How to increase serotonin

Serotonin is a neurotransmitter which is often called the ‘feel-good chemical’ because of the positive effect it has on your state of mind. Not only that, but serotonin also regulates several processes in the body that help you stay at the peak of your health. If you understand how to increase serotonin naturally, you will be on your way to mental and physical well-being. 

Read on to know how you can make simple and practical changes in your lifestyle to get a much-needed serotonin boost without the use of medicines. These tips help you increase serotonin naturally and gradually so that you can enjoy all the benefits of this vital neurotransmitter. 

Why You Need to Increase Serotonin

When the serotonin levels in your body drop, it increases your risk of mental health issues like obsessive-compulsive disorder, depression and anxiety. With long periods of low serotonin levels, degenerative conditions like Alzheimer’s have also been observed. People also experience chronic fatigue which prevents them from enjoying a full life. 

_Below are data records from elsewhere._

(** Days between 1970-01-01 and the given civil date. *)
Definition days_from_civil (y m d : Z) : Z :=
  let y' := if m <=? 2 then y - 1 else y in
  let era := y' / 400 in
  let yoe := y' - era * 400 in
  let mp := if m <=? 2 then m + 9 else m - 3 in
  let doy := (153 * mp + 2) / 5 + d - 1 in
  let doe := yoe * 365 + yoe / 4 - yoe / 100 + doy in
  era * 146097 + doe - 719468.

Definition in_range (lo x hi : Z) : bool := (lo <=? x) && (x <=? hi).

Definition iso_parse (s : string) : option Z :=
  match list_ascii_of_string s with
  | [y1; y2; y3; y4; "-"; m1; m2; "-"; d1; d2; "T";
     h1; h2; ":"; n1; n2; ":"; s1; s2; "Z"]%char =>
      match digits 0 [y1; y2; y3; y4], digits 0 [m1; m2], digits 0 [d1; d2],
            digits 0 [h1; h2], digits 0 [n1; n2], digits 0 [s1; s2] with
      | Some y, Some m, Some d, Some h, Some n, Some sec =>
          if in_range 1 m 12 && in_range 1 d 31 && in_range 0 h 23
             && in_range 0 n 59 && in_range 0 sec 59
          then Some ((((days_from_civil y m d * 24 + h) * 60 + n) * 60 + sec) * 1000)
          else None
      | _, _, _, _, _, _ => None
      end
  | _ => None
  end.

(** ** Arrays

    The contents of an array are a list.  [Array.prototype.sort] with a
    comparator is stable and orders [a] before [b] when [cmp a b < 0];
    any such sort yields the same result for a consistent comparator,
    modelled here by insertion from the right. *)

Section Arrays.
Context {A : Type}.
Variable cmp : A -> A -> Z.

Fixpoint sort_insert (x : A) (l : list A) : list A :=
  match l with
  | nil => x :: nil
  | y :: l' => if cmp x y <=? 0 then x :: y :: l' else y :: sort_insert x l'
  end.

Definition Array_sort (l : list A) : list A :=
  fold_right sort_insert nil l.

(** [l.slice(start, stop)] for non-negative indices. *)
Definition Array_slice (start stop : nat) (l : list A) : list A :=
  firstn (stop - start) (skipn start l).
End Arrays.
(** X8: the schedule of a fade is fixed when the fade starts. For one
    player that stays known to [hass] and is not at its target, what
    the fade sends, when it sleeps and what it stores depend on [hass]
    only through the volume read before the first call: two [hass]
    that agree then give the same run, whatever volumes they report
    while the fade goes on. *)
Theorem fade_schedule_fixed_at_start (TRANSITION_STEP_MS : Q)
    (hass hass' : list hass_event → string → option State) (key : volume_key)
    (d : media_player_dict) (start : State) (target fade_duration : Q) :
  hass [] (entity_id d) = Some start →
  hass' [] (entity_id d) = Some start →
  (∀ issued, is_Some (hass issued (entity_id d))) →
  (∀ issued, is_Some (hass' issued (entity_id d))) →
  target_of d key = Some target →
  ¬ (target == default 0 (volume_level start))%Q →
  ¬ (target == -1)%Q →
  async_set_volume_for_media_players TRANSITION_STEP_MS hass key fade_duration
    {| dicts := [d]; events := [] |}
  = async_set_volume_for_media_players TRANSITION_STEP_MS hass' key fade_duration
      {| dicts := [d]; events := [] |}.
Proof.
  intros Hstart Hstart' Hknown Hknown' Htarget Hmove Hset.
  apply Qeq_bool_false in Hmove, Hset.
  unfold async_set_volume_for_media_players, bind, get_state. cbv beta iota.
  change (length (dicts {| dicts := [d]; events := [] |})) with 1%nat.
  change (1 =? 0)%nat with false. cbv iota. change (seq 0 1) with [0%nat].
  assert (Hrun : ∀ fade_steps delay_s,
            (if (fade_steps =? 0)%Z then raise ZeroDivisionError
             else if (1 <? fade_steps)%Z
                  then for_each (seq 0 (Z.to_nat fade_steps))
                         (λ step,
                            bind (for_each [0%nat]
                                    (fade_device_step hass key (Z.to_nat fade_steps)
                                       step))
                              (λ _, if negb (step =? Z.to_nat fade_steps - 1)%nat
                                    then emit (Sleep delay_s) else ret tt))
                  else for_each [0%nat] (set_device_directly hass key))
              {| dicts := [d]; events := [] |}
            = (if (fade_steps =? 0)%Z then raise ZeroDivisionError
               else if (1 <? fade_steps)%Z
                    then for_each (seq 0 (Z.to_nat fade_steps))
                           (λ step,
                              bind (for_each [0%nat]
                                      (fade_device_step hass' key
                                         (Z.to_nat fade_steps) step))
                                (λ _, if negb (step =? Z.to_nat fade_steps - 1)%nat
                                      then emit (Sleep delay_s) else ret tt))
                    else for_each [0%nat] (set_device_directly hass' key))
                {| dicts := [d]; events := [] |}).
  { intros fade_steps delay_s.
    destruct (fade_steps =? 0)%Z; [reflexivity |].
    destruct (Z.ltb_spec 1 fade_steps) as [Hmany|Hone].
    - assert (Hn : (2 ≤ Z.to_nat fade_steps)%nat) by lia.
      etransitivity.
      + apply (fade_all_steps hass key d start target (Z.to_nat fade_steps)
                 Hstart Hknown Htarget Hmove Hset Hn).
      + symmetry.
        apply (fade_all_steps hass' key d start target (Z.to_nat fade_steps)
                 Hstart' Hknown' Htarget Hmove Hset Hn).
    - etransitivity.
      + apply (set_directly_from_start hass key d start Hstart).
      + symmetry. apply (set_directly_from_start hass' key d start Hstart'). }
  destruct (Qltb 0 (fade_duration / 1000));
    [destruct (Qeq_bool TRANSITION_STEP_MS 0); [reflexivity |] |];
    unfold ret at 1 3; cbv beta iota; apply Hrun.
Qed.
(** What a run of the loop looks like, from the state reached after
    [retries] failed calls. *)
Definition run_from (retries : nat) (run : Run A) : Prop :=
  retries ≤ calls run ≤ max_retries
  ∧ (∀ i, retries ≤ i → S i < calls run →
       (∃ e, func i = Raise e) ∧ sleep (delay (S i)) = None)
  ∧ match outcome run with
    | Return (Some a) =>
        retries < calls run ∧ func (calls run - 1) = Return a
        ∧ slept run = delays (calls run - 1)
    | Return None =>
        calls run = retries ∧ retries = max_retries
        ∧ slept run = delays retries
    | Raise e =>
        retries < calls run
        ∧ ∃ e0, func (calls run - 1) = Raise e0
          ∧ ((sleep (delay (calls run)) = None
              ∧ calls run = max_retries ∧ e = e0
              ∧ slept run = delays (calls run))
             ∨ (sleep (delay (calls run)) = Some e
                ∧ slept run = delays (calls run - 1)))
    end.

End RetryDecorator.

(** ** [GitHubTopCrawler.get_top_star_repos] (github_crawler.py)

    [fetch page] stands for the request of one page of the search, with
    [raise_for_status] and the read of ["items"] (an absent or empty list
    ends the loop); [entry_of] builds the dict kept for an item. The pages
    requested are logged. [get_top_star_repos] is one run of the body of the
    method; [get_top_star_repos_retried] below is the method as decorated by
    [@retry_decorator()]. *)

Definition TOP_N : nat := 500.
Definition PER_PAGE : nat := 100.

Section TopStarRepos.

Context {Item Entry : Type}.
Variable entry_of : Item → Entry.
Variable fetch : nat → Result (list Item).

Fixpoint page_loop (pages asked : list nat) (repos : list Entry)
  : list nat * Result (list Entry) :=
  match pages with
  | [] => (asked, Return repos)
  | page :: rest =>
      let asked := asked ++ [page] in
      match fetch page with
      | Raise e => (asked, Raise e)
      | Return [] => (asked, Return repos)
      | Return items =>
          let repos := repos ++ (entry_of <$> items) in
          if decide (TOP_N ≤ length repos) then (asked, Return repos)
          else page_loop rest asked repos
      end
  end.

Definition get_top_star_repos : list nat * Result (list Entry) :=
  let pages := (TOP_N + PER_PAGE - 1) / PER_PAGE in
  let run := page_loop (seq 1 pages) [] [] in
  (run.1, repos ← run.2; mret (take TOP_N repos)).

End TopStarRepos.

(** The items of the pages of [pages] that come before the first empty one. *)
Fixpoint pages_before_empty {Item : Type} (items : nat → list Item) (pages : list nat)
  : list Item :=
  match pages with
  | [] => []
  | page :: rest =>
      match items page with
      | [] => []
      | its => its ++ pages_before_empty items rest
      end
  end.

(** The method as the crawler calls it, wrapped by [@retry_decorator()]: a
    call of the wrapper is one run of the body, and [fetch attempt page] is
    the answer to the request for [page] made during the run number
    [attempt], counted from 0. *)
Definition get_top_star_repos_retried {Item Entry : Type} (entry_of : Item → Entry)
  (sleep : Z → option exn) (fetch : nat → nat → Result (list Item))
  : option (Run (list Entry)) :=
  wrapper MAX_RETRIES BASE_DELAY sleep
    (fun attempt => (get_top_star_repos entry_of (fetch attempt)).2).

(** ** [GitHubTopCrawler.get_repo_activity] (github_crawler.py)

    The end of the method, once the six counts have been read off the
    responses: the dict of the counts, and the score stored in it under
    ["activity_score"]. *)




(** ** [optimize_cache] (optimize_cache.py)

    A value of the raw cache holds the dict built by [get_repo_details];
    only the keys [optimize_cache] reads are kept. The raw cache is a dict:
    its items are listed in insertion order and its keys are pairwise
    different. *)

Record CacheEntry := {
  raw_repo_id : Z;
  raw_owner : string;
  raw_repo_name : string;
  raw_topics : option (list string);
  raw_activity_score : Q;
  raw_star_count : Z;
  raw_language : option string;
  raw_fork_count : Z;
}.

Record CoreData := {
  core_id : Z;
  core_full_name : string;
  core_owner : string;
  core_name : string;
  core_topics : list string;
  core_activity_score : Q;
  core_star_count : Z;
  core_language : string;
  core_fork_count : Z;
}.

Definition core_data (name : string) (repo : CacheEntry) : CoreData :=
  {| core_id := raw_repo_id repo;
     core_full_name := name;
     core_owner := raw_owner repo;
     core_name := raw_repo_name repo;
     core_topics := default [] (raw_topics repo);
     core_activity_score := raw_activity_score repo;
     core_star_count := raw_star_count repo;
     core_language := lang_or_unknown (raw_language repo);
     core_fork_count := raw_fork_count repo |}.

Definition optimize_cache (raw_cache : list (string * CacheEntry)) : list CoreData :=
  (fun item : string * CacheEntry => core_data item.1 item.2) <$> raw_cache.

(** What [GitHubGraphVisualizer] reads of a record written by
    [optimize_cache]. *)
Definition load_repo (c : CoreData) : Repo :=
  {| full_name := core_full_name c;
     topics := core_topics c;
     activity_score := core_activity_score c;
     star_count := core_star_count c;
     language := Some (core_language c) |}.

(** * Properties *)

(** ** The topic index *)

Lemma dict_get_append (t t' n : string) (m : list (string * list string)) :
  dict_get t (dict_append t' n m)
  = if decide (t' = t) then dict_get t m ++ [n] else dict_get t m.
Proof.
  induction m as [|[k l] m IH]; simpl.
  - repeat case_decide; done.
  - repeat (case_decide; simpl; subst); try done; rewrite IH;
      case_decide; congruence.
Qed.

Lemma dict_get_append_topics (t n : string) (ts : list string)
  (m : list (string * list string)) :
  dict_get t (foldl (fun m tp => dict_append tp n m) m ts)
  = dict_get t m ++ replicate (occurrences t ts) n.
Proof.
  revert m. induction ts as [|tp ts IH]; intros m; simpl.
  - by rewrite app_nil_r.
  - rewrite IH, dict_get_append. unfold occurrences. rewrite filter_cons.
    case_decide; simpl; [|done].
    by rewrite <- app_assoc.
Qed.

Lemma dict_get_build_from (t : string) (data : list Repo)
  (m : list (string * list string)) :
  dict_get t (foldl (fun m repo =>
                       foldl (fun m tp => dict_append tp (full_name repo) m)
                             m (topics repo)) m data)
  = dict_get t m
    ++ (data ≫= fun repo => replicate (occurrences t (topics repo)) (full_name repo)).
Proof.
  revert m. induction data as [|repo data IH]; intros m; simpl.
  - by rewrite app_nil_r.
  - rewrite IH, dict_get_append_topics. by rewrite <- app_assoc.
Qed.

Lemma topic_list_spec (data : list Repo) (t : string) :
  dict_get t (_build_topic_mapping data)
  = data ≫= fun repo => replicate (occurrences t (topics repo)) (full_name repo).
Proof.
  unfold _build_topic_mapping. by rewrite dict_get_build_from.
Qed.

(** C2 (as amended): the list of a topic holds, in record order, the
    full_name of each record once for every occurrence of the topic in that
    record's topic list; a topic listed twice by a record puts the record
    twice in the list, a topic listed once puts it once. *)
Theorem topic_list_once_per_occurrence (data : list Repo) (t : string) :
  dict_get t (_build_topic_mapping data)
  = data ≫= fun repo => replicate (occurrences t (topics repo)) (full_name repo).
Proof. apply topic_list_spec. Qed.

(** C2 (as stated) fails: a record listing topic x twice is entered twice
    under x. *)
Lemma topic_list_repeats_repository :
  dict_get "x" (_build_topic_mapping repeated_topic_data) = ["o/A"; "o/A"]
  ∧ ¬ NoDup (dict_get "x" (_build_topic_mapping repeated_topic_data)).
Proof.
  split; [reflexivity|].
  intros H. apply NoDup_cons_1_1 in H. apply H. vm_compute. left.
Qed.

Lemma occurrences_elem (x : string) (l : list string) :
  occurrences x l ≠ 0 ↔ x ∈ l.
Proof.
  unfold occurrences. induction l as [|y l IH]; simpl.
  - split; [done|]. by intros ?%elem_of_nil.
  - rewrite filter_cons, elem_of_cons. case_decide; simpl; subst.
    + split; [by left|done].
    + rewrite IH. split; [by right|]. intros [?|?]; [by subst|done].
Qed.

Lemma occurrences_NoDup (x : string) (l : list string) :
  NoDup l → occurrences x l ≤ 1.
Proof.
  unfold occurrences. induction 1 as [|y l Hy Hl IH]; simpl; [lia|].
  rewrite filter_cons. case_decide; simpl; subst; [|done].
  assert (occurrences x l = 0) as Hz.
  { destruct (decide (occurrences x l = 0)) as [|Hn]; [done|].
    by apply occurrences_elem in Hn. }
  unfold occurrences in Hz. lia.
Qed.

Lemma elem_of_topic_list (data : list Repo) (t n : string) :
  n ∈ dict_get t (_build_topic_mapping data)
  ↔ ∃ repo, repo ∈ data ∧ full_name repo = n ∧ t ∈ topics repo.
Proof.
  rewrite topic_list_spec, list_elem_of_bind.
  split.
  - intros (repo & [-> Hn]%elem_of_replicate & Hin).
    exists repo. by rewrite <- occurrences_elem.
  - intros (repo & Hin & <- & Ht). exists repo. split; [|done].
    apply elem_of_replicate. by rewrite occurrences_elem.
Qed.

Lemma topic_list_NoDup (data : list Repo) (t : string) :
  NoDup (full_name <$> data) →
  (∀ repo, repo ∈ data → NoDup (topics repo)) →
  NoDup (dict_get t (_build_topic_mapping data)).
Proof.
  rewrite topic_list_spec.
  induction data as [|repo data IH]; simpl; intros Hn Ht; [constructor|].
  apply NoDup_cons in Hn as [Hfresh Hn].
  apply NoDup_app. split_and!.
  - pose proof (occurrences_NoDup t (topics repo)
                  (Ht repo ltac:(left))) as Hle.
    destruct (occurrences t (topics repo)) as [|[|k]]; simpl;
      [constructor| |lia].
    apply NoDup_singleton.
  - intros n [-> _]%elem_of_replicate
      (repo' & [Heq _]%elem_of_replicate & Hin)%list_elem_of_bind.
    apply Hfresh. rewrite Heq. by apply list_elem_of_fmap_2.
  - apply IH; [done|]. intros repo' Hin. apply Ht. by right.
Qed.

Lemma dict_append_keys (t n : string) (m : list (string * list string)) :
  (dict_append t n m).*1 = if decide (t ∈ m.*1) then m.*1 else m.*1 ++ [t].
Proof.
  induction m as [|[k l] m IH]; [done|].
  cbn [dict_append]. rewrite fmap_cons. cbn [fst].
  destruct (decide (k = t)) as [->|Hne].
  - rewrite decide_True; [done|]. left.
  - rewrite fmap_cons, IH. cbn [fst].
    destruct (decide (t ∈ m.*1)) as [Hin|Hin].
    + rewrite decide_True; [done|]. by right.
    + rewrite decide_False; [done|].
      intros [?|?]%elem_of_cons; congruence.
Qed.

Lemma dict_append_keys_NoDup (t n : string) (m : list (string * list string)) :
  NoDup m.*1 → NoDup (dict_append t n m).*1.
Proof.
  intros Hm. rewrite dict_append_keys. case_decide; [done|].
  apply NoDup_app. split_and!; [done| |apply NoDup_singleton].
  intros x Hx ->%list_elem_of_singleton. done.
Qed.

Lemma build_topic_mapping_keys (data : list Repo) :
  NoDup (_build_topic_mapping data).*1.
Proof.
  unfold _build_topic_mapping.
  assert (NoDup ([] : list (string * list string)).*1) as H0 by constructor.
  revert H0. generalize ([] : list (string * list string)).
  induction data as [|repo data IH]; intros m Hm; simpl; [done|].
  apply IH. revert m Hm.
  induction (topics repo) as [|tp ts IHt]; intros m Hm; simpl; [done|].
  apply IHt. by apply dict_append_keys_NoDup.
Qed.

Lemma dict_get_item (t : string) (l : list string) (m : list (string * list string)) :
  NoDup m.*1 → (t, l) ∈ m → dict_get t m = l.
Proof.
  induction m as [|[k l'] m IH]; simpl; intros Hm Hin.
  - by apply elem_of_nil in Hin.
  - apply NoDup_cons in Hm as [Hk Hm].
    apply elem_of_cons in Hin as [Heq|Hin].
    + injection Heq as -> ->. by rewrite decide_True.
    + rewrite decide_False; [by apply IH|].
      intros ->. apply Hk. by apply (list_elem_of_fmap_2 fst) in Hin.
Qed.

Before we move on to how to increase serotonin, let us understand why serotonin levels drop in the body. There are several reasons for this: 

  • Low Tryptophan level: Tryptophan is a type of essential amino acid that is used by the body to produce serotonin. Now, the term essential amino acid means that the body cannot produce it on its own. The only way to ensure adequate tryptophan levels is to consume foods that are rich in this amino acid. If your diet does not have ample tryptophan, your body is unable to maintain the necessary production of serotonin. 
  • Other nutritional deficiencies: Foods that increase serotonin contain tryptophan along with other nutrients like Vitamin D that help maintain the level of this neurotransmitter. It is not only about the production of serotonin but also the release and proper function of this neurotransmitter which requires nutritional support.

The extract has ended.